══ DATASET RECORDS ══

(* ===== verification/SpaceAlloc.v ===== *)
(** Allocation in an address space: what [vmm_space_alloc] does to the tables, the
    frames and the region list of the space. *)
From Stdlib Require Import Sorted.
From S2P Require Import Prelude Interfaces Ram PhysMem DList Kheap Paging Vmm Space Clone.
Import MemLib.

(** ** The region list *)

(** The order of the regions in the list of a space. *)
Definition by_base (x y : Z * rdata) : Prop := d_base x.2 ≤ d_base y.2.

(** The walk stops behind the regions below [vaddr]. *)
Lemma insert_pos_spec ns vaddr : ∀ rs pr cur fuel, dlist ns pr cur rs → (length rs < fuel)%nat →
  ∃ l r la nx, rs = l ++ r ∧ insert_pos fuel ns vaddr pr cur = Ret (la, nx) ∧
    dseg ns pr cur l la nx ∧ dlist ns la nx r ∧ Forall (λ x, d_base x.2 < vaddr) l ∧
    ∀ x, head r = Some x → vaddr ≤ d_base x.2.
Proof.
  induction rs as [|[a d] rs IH]; intros pr cur [|fuel] Hl Hf; cbn [length] in Hf; try lia.
  - apply dlist_nil in Hl as ->. exists [], [], pr, 0. split_and!; try done. by apply dlist_nil.
  - pose proof Hl as Hl0. apply dlist_cons in Hl as (-> & Ha & n & Hn & <- & Hp & Hs). cbn [insert_pos].
    destruct (Z.eqb_spec a 0); [done|]. unfold node. rewrite Hn. cbn [deref]. rewrite bind_Ret.
    destruct (Z.ltb_spec (r_base n) vaddr) as [Hlt|Hge].
    + destruct (IH a (nd_next n) fuel Hs ltac:(lia)) as (l & r & la & nx & -> & E & Hd & Hr & Hfl & Hh).
      exists ((a, nd_data n) :: l), r, la, nx. split_and!; try done; [|by constructor].
      cbn [dseg]. split_and!; try done. by exists n.
    + exists [], ((a, nd_data n) :: rs), pr, a. split_and!; try done. by intros x [= <-].
Qed.

(** Linking a filled node between two parts of a list. *)
Lemma link_between (ns : nodes) head l r la nx nd x : dseg ns 0 head l la nx → dlist ns la nx r →
  NoDup (l ++ r).*1 → nd ∉ (l ++ r).*1 → nd ≠ 0 → r_prev x = la → r_next x = nx →
  ∃ ns' head', ('(ns, head) ← (if la =? 0 then Ret (<[nd := x]> ns, nd) else
                  p ← node (<[nd := x]> ns) la; Ret (<[la := set_next p nd]> (<[nd := x]> ns), head));
                ns ← relink_prev ns nx nd; Ret (ns, head)) = Ret (ns', head') ∧
    dlist ns' 0 head' (l ++ (nd, nd_data x) :: r) ∧ dom ns' = {[nd]} ∪ dom ns.
Proof.
  intros Hl Hr Hnd Hni H0 Hpx Hnx. rewrite fmap_app in Hni, Hnd. apply not_elem_of_app in Hni as [Hnl Hnr].
  apply NoDup_app in Hnd as (Hndl & Hd & Hndr). pose proof (dlist_head _ _ _ _ Hr) as Hhd.
  destruct l as [|[y d] l _] using rev_ind.
  - destruct Hl as [-> <-]. cbn [Z.eqb]. rewrite bind_Ret.
    destruct (relink_prev_spec (<[nd := x]> ns) 0 nx r nd) as (ns' & -> & Hr' & Hdm & Ho); [|done|].
    { eapply dlist_frame; [|exact Hr]. intros c Hc. apply lookup_insert_ne. congruence. }
    rewrite bind_Ret. exists ns', nd. split_and!; [done| |by rewrite Hdm, dom_insert_L].
    apply dlist_cons. split_and!; try done. exists x. rewrite Ho.
    2:{ intros E. destruct Hhd as [?|?]; [lia|]. by rewrite E in Hnr. }
    rewrite lookup_insert_eq. split_and!; try done. change (nd_next x) with (r_next x). by rewrite Hnx.
  - pose proof (dseg_last _ _ _ _ _ _ _ _ Hl) as ->. pose proof (dseg_nonzero _ _ _ _ _ _ Hl) as Hz.
    rewrite fmap_app in Hz, Hnl, Hd, Hndl. apply not_elem_of_app in Hz as [_ Hz]. apply not_elem_of_app in Hnl as [Hnl Hny].
    apply dseg_app in Hl as (l1 & p1 & Hl & E1). cbn [dseg] in E1.
    destruct E1 as (-> & Hy0 & ny & Hny' & <- & Hpy & _ & Ey).
    assert (Hyr : y ∉ r.*1) by (apply Hd, elem_of_app; right; by left).
    assert (Hyn : y ≠ nd) by (intros ->; apply Hny; by left).
    assert (Hyl : y ∉ l.*1). { apply NoDup_app in Hndl as (_ & Hx & _). intros Hi. apply (Hx y Hi). by left. }
    destruct (Z.eqb_spec y 0); [done|]. unfold node. rewrite lookup_insert_ne, Hny' by done. cbn [deref]. rewrite !bind_Ret.
    set (ns1 := <[y := set_next ny nd]> (<[nd := x]> ns)).
    assert (Hoff : ∀ c, c ≠ y → c ≠ nd → ns1 !! c = ns !! c) by (intros c ? ?; unfold ns1; by rewrite !lookup_insert_ne).
    destruct (relink_prev_spec ns1 y nx r nd) as (ns' & -> & Hr' & Hdm & Ho); [|done|].
    { eapply dlist_frame; [|exact Hr]. intros c Hc. apply Hoff; congruence. }
    assert (Hxn : ∀ c, c ∉ r.*1 → c ≠ 0 → ns' !! c = ns1 !! c).
    { intros c Hc Hc0. apply Ho. intros ->. by destruct Hhd. }
    rewrite bind_Ret. exists ns', head. split_and!; [done| |].
    2:{ rewrite Hdm. unfold ns1. rewrite dom_insert_L, dom_insert_L.
        apply elem_of_dom_2 in Hny'. rewrite subseteq_union_1_L; [done|]. apply singleton_subseteq_l, elem_of_union. by right. }
    rewrite <-app_assoc. cbn [app]. replace (nd_data ny) with (nd_data (set_next ny nd)) by (by destruct ny).
    apply dlist_mid. exists (set_next ny nd). rewrite Hxn by done. split_and!; [done| |done| |].
    + unfold ns1. by rewrite lookup_insert_eq.
    + change (nd_prev (set_next ny nd)) with (nd_prev ny). rewrite Hpy. eapply dseg_frame; [|exact Hl].
      intros c Hc. assert (c ≠ 0) by (intros ->; by apply (dseg_nonzero _ _ _ _ _ _ Hl)).
      rewrite Hxn; [apply Hoff; congruence|apply Hd, elem_of_app; by left|done].
    + change (nd_next (set_next ny nd)) with nd. apply dlist_cons. split_and!; try done. exists x.
      rewrite Hxn by done. unfold ns1. rewrite lookup_insert_ne, lookup_insert_eq by done. split_and!; try done.
      change (nd_next x) with (r_next x). by rewrite Hnx.
Qed.

(** ** The pages *)

Lemma pte_flags_ok flags : 0 ≤ flags_to_pte flags < 2 ^ 64 ∧ has (flags_to_pte flags) PTE_PRESENT = true.
Proof.
  unfold flags_to_pte.
  destruct (has _ VMM_REGION_WRITE), (has _ VMM_REGION_USER), (has _ VMM_REGION_EXEC); vdone.
Qed.

(** The frame at [a] has a record. *)
Definition tracked (p : physmem) (a : Z) : Prop := 0 ≤ a / PAGE_SIZE < physmem_total p.

Lemma aligned_frame a : a mod 4096 = 0 → a / PAGE_SIZE * PAGE_SIZE = a.
Proof. unfold PAGE_SIZE. intros. dlia. Qed.

(** A frame that is handed out has one reference. *)
Lemma alloc_one_pf p : physmem_inv p → returns (physmem_alloc_to p 1) (λ '(a, p'),
  a ≠ 0 → tracked p' a ∧ frame_pf p' (a / PAGE_SIZE) = Some (Pageframe 1 FRAME_USED)).
Proof.
  intros [W _]. eapply returns_mono; [by apply physmem_alloc_to_marks|]. intros [a p'] [(-> & _)|(g & -> & (Hg & Ht & _) & _ & M)]; [done|].
  intros _. unfold tracked. rewrite page_frame, (mk_total _ _ _ _ _ _ M), (mk_pf _ _ _ _ _ _ M). split; [lia|].
  destruct (Z.leb_spec g g), (Z.ltb_spec g (g + 1)); done || lia.
Qed.

Section new_tables.
Context (off : Z) (Hoff : 0 ≤ off ∧ off + 2 ^ 47 ≤ 2 ^ 64) (D : Z → Prop) (r : Z).

(** What is new after mapping: tables on the way to the page, and frames for them. *)
Record grown (p : list Z) (f : physmem) (m : ram) (f' : physmem) (m' : ram) : Prop := {
  gr_paths q u : path_ok D q → table_at off m' r q = Some u → table_at off m r q = Some u ∨ q `prefix_of` p;
  gr_frames b : b mod 4096 = 0 → physmem_used f' b → physmem_used f b ∨
    ∃ q, path_ok D q ∧ table_at off m' r q = Some b;
}.

Lemma get_or_create_grown tf m f p t i : table_flags tf → physmem_inv f → pt_wf off D (physmem_used f) m r →
  path_ok D (p ++ [i]) → table_at off m r p = Some t →
  or_panic (get_or_create off tf m f (u64 (t + off)) i) (λ '(T, m', f'), grown (p ++ [i]) f m f' m').
Proof.
  intros Htf Hf Hwf Hpi Ht. pose proof (path_ok_snoc _ _ _ Hpi) as (Hp & Hi & _).
  destruct (wf_frame _ _ _ _ _ Hwf _ _ Hp Ht) as [Hft Hut]. unfold get_or_create.
  destruct (has _ PTE_PRESENT) eqn:Eh; [by split; auto|].
  apply or_panic_bind, returns_or_panic. eapply returns_mono; [by apply (physmem_alloc_one f)|].
  intros [n f'] [_ [[-> ->]|(Hn1 & Hn2 & Hnu & Hu)]]; [done|]. destruct (Z.eqb_spec n 0) as [|_]; [lia|]. cbn [or_panic].
  assert (Hn : frame_ok n) by done. destruct (entry_flags n tf Hn Htf) as (He & Hpe & Hme).
  set (e := Z.lor _ tf) in *. rewrite (with_table_eq off m t i e n).
  assert (Hnext : next off m t i = None) by (unfold next; by rewrite Eh).
  assert (Hta : ∀ q, path_ok D q → table_at off (with_table off m t i e n) r q =
    if decide (q = p ++ [i]) then Some n else table_at off m r q).
  { intros q Hq. by apply (table_at_create off Hoff D (physmem_used f)). }
  split.
  - intros q u Hq. rewrite Hta by done. case_decide as Eq; [right; by rewrite Eq|by left].
  - intros b Hb Hub. apply Hu in Hub as [?| ->]; [by left| |done]. right. exists (p ++ [i]). split; [done|]. rewrite Hta by done. by rewrite decide_True.
Qed.

Lemma grown_trans p p' f m f1 m1 f2 m2 : p `prefix_of` p' → pt_step off D f1 m1 f2 m2 r →
  grown p f m f1 m1 → grown p' f1 m1 f2 m2 → grown p' f m f2 m2.
Proof.
  intros Hp S [A1 A2] [B1 B2]. split.
  - intros q u Hq Hu. destruct (B1 q u Hq Hu) as [Hu1|?]; [|by right]. destruct (A1 q u Hq Hu1) as [?|?]; [by left|right].
    by transitivity p.
  - intros b Hb Hu. destruct (B2 b Hb Hu) as [Hu1|?]; [|by right]. destruct (A2 b Hb Hu1) as [?|(q & Hq & E)]; [by left|right].
    exists q. split; [done|]. by apply (ps_keep _ _ _ _ _ _ _ S).
Qed.

Lemma map_page_grown tf m f va pa fl : table_flags tf → physmem_inv f → pt_wf off D (physmem_used f) m r → D (pml4_index va) →
  or_panic (map_page off tf m f (u64 (r + off)) va pa fl) (λ '(m', f'), grown (pt_path va) f m f' m').
Proof.
  intros Htf Hf Hwf Hd. unfold map_page. pose proof (pt_path_ok _ _ Hd) as Hp3. pose proof (path_ok_snoc _ [_; _] _ Hp3) as (Hp2 & _).
  pose proof (path_ok_snoc _ [_] _ Hp2) as (Hp1 & _).
  apply or_panic_bind. eapply or_panic_mono.
  { apply or_panic_and; [apply (get_or_create_spec off Hoff D tf m f r [] r)|apply (get_or_create_grown tf m f [] r)]; done. }
  intros [[T1 m1] f1] [(S1 & _ & n1 & -> & E1) G1]. apply or_panic_bind. eapply or_panic_mono.
  { apply or_panic_and; [apply (get_or_create_spec off Hoff D tf m1 f1 r [pml4_index va] n1)|apply (get_or_create_grown tf m1 f1 [pml4_index va] n1)];
      done || apply S1. }
  intros [[T2 m2] f2] [(S2 & _ & n2 & -> & E2) G2]. apply or_panic_bind. eapply or_panic_mono.
  { apply or_panic_and; [apply (get_or_create_spec off Hoff D tf m2 f2 r [pml4_index va; pdp_index va] n2)
      |apply (get_or_create_grown tf m2 f2 [pml4_index va; pdp_index va] n2)]; done || apply S2. }
  intros [[T3 m3] f3] [(S3 & _ & n3 & -> & E3) G3]. cbn [or_panic].
  assert (S4 : pt_step off D f3 m3 f3 (set_entry m3 (u64 (n3 + off)) (pt_index va) (leaf_entry pa fl)) r).
  { apply (set_leaf_step off Hoff D m3 f3 r va n3); try done; apply S3. }
  apply (grown_trans (pt_path va) _ _ _ f3 m3); [done|exact S4| |].
  - eapply (grown_trans [pml4_index va; pdp_index va]); [by eexists [_]|exact S3| |exact G3].
    eapply (grown_trans [pml4_index va]); [by eexists [_]|exact S2|exact G1|exact G2].
  - split; [|by left]. intros q u Hq Hu. destruct (ps_new _ _ _ _ _ _ _ S4 q u Hq Hu) as [?|Hn]; [by left|].
    destruct Hn. by apply (wf_frame _ _ _ _ _ (ps_wf _ _ _ _ _ _ _ S4) q u).
Qed.
End new_tables.

Section pages.
Context (D : Z → Prop) (off : Z) (Hoff : 0 ≤ off ∧ off + 2 ^ 47 ≤ 2 ^ 64).
(** The tables of the space, the first page, the number of pages and the flags. *)
Context (r v n fl : Z) (m0 : ram) (f0 : physmem).

Definition nth_page (j : Z) : Z := v + j * 4096.
(** The addresses of the first [i] pages. *)
Definition in_range (i va : Z) : Prop := page_of v ≤ page_of va < page_of v + i.
#[export] Instance in_range_dec i va : Decision (in_range i va).
Proof. apply _. Defined.

(** The range lies in the described part of the space. *)
Record range_ok : Prop := {
  rg_base : 0 ≤ v ∧ v mod 4096 = 0 ∧ 0 ≤ n ∧ v + n * 4096 ≤ 2 ^ 48;
  rg_slots j : 0 ≤ j < n → D (pml4_index (nth_page j));
}.

(** The frames [ps] are taken for the first pages, and nothing else has changed but
    tables of the space. *)
Record filled (ps : list Z) (m : ram) (f : physmem) : Prop := {
  fi_total : physmem_total f = physmem_total f0;
  fi_step : pt_step off D f0 m0 f m r;
  fi_nodup : NoDup ps;
  fi_frames : Forall (λ p, frame_ok p ∧ ¬ physmem_used f0 p ∧ physmem_used f p ∧
    ∀ q, path_ok D q → table_at off m r q ≠ Some p) ps;
  fi_pte va : D (pml4_index va) → pte_at off m r va =
    if decide (in_range (Z.of_nat (length ps)) va)
    then (λ p, leaf_entry p fl) <$> ps !! Z.to_nat (page_of va - page_of v) else pte_at off m0 r va;
  fi_records : Forall (λ p, tracked f p ∧ frame_pf f (p / PAGE_SIZE) = Some (Pageframe 1 FRAME_USED)) ps;
  fi_paths q u : path_ok D q → table_at off m r q = Some u → table_at off m0 r q = Some u ∨
    ∃ j, 0 ≤ j < Z.of_nat (length ps) ∧ q `prefix_of` pt_path (nth_page j);
  fi_taken b : b mod 4096 = 0 → physmem_used f b → physmem_used f0 b ∨ b ∈ ps ∨
    ∃ q, path_ok D q ∧ table_at off m r q = Some b;
}.

Hypothesis R : range_ok.
Hypothesis Hfl : 0 ≤ fl < 2 ^ 64 ∧ has fl PTE_PRESENT = true.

═══

* _TASK INSTRUCTIONS_: Which of the lines above carry the string "Some"? Pick them out and copy them.

* _TASK RESPONSE_:
    ∀ x, head r = Some x → vaddr ≤ d_base x.2.
  a ≠ 0 → tracked p' a ∧ frame_pf p' (a / PAGE_SIZE) = Some (Pageframe 1 FRAME_USED)).
  gr_paths q u : path_ok D q → table_at off m' r q = Some u → table_at off m r q = Some u ∨ q `prefix_of` p;
    ∃ q, path_ok D q ∧ table_at off m' r q = Some b;
  path_ok D (p ++ [i]) → table_at off m r p = Some t →
    if decide (q = p ++ [i]) then Some n else table_at off m r q).
    ∀ q, path_ok D q → table_at off m r q ≠ Some p) ps;
  fi_records : Forall (λ p, tracked f p ∧ frame_pf f (p / PAGE_SIZE) = Some (Pageframe 1 FRAME_USED)) ps;
  fi_paths q u : path_ok D q → table_at off m r q = Some u → table_at off m0 r q = Some u ∨
    ∃ q, path_ok D q ∧ table_at off m r q = Some b;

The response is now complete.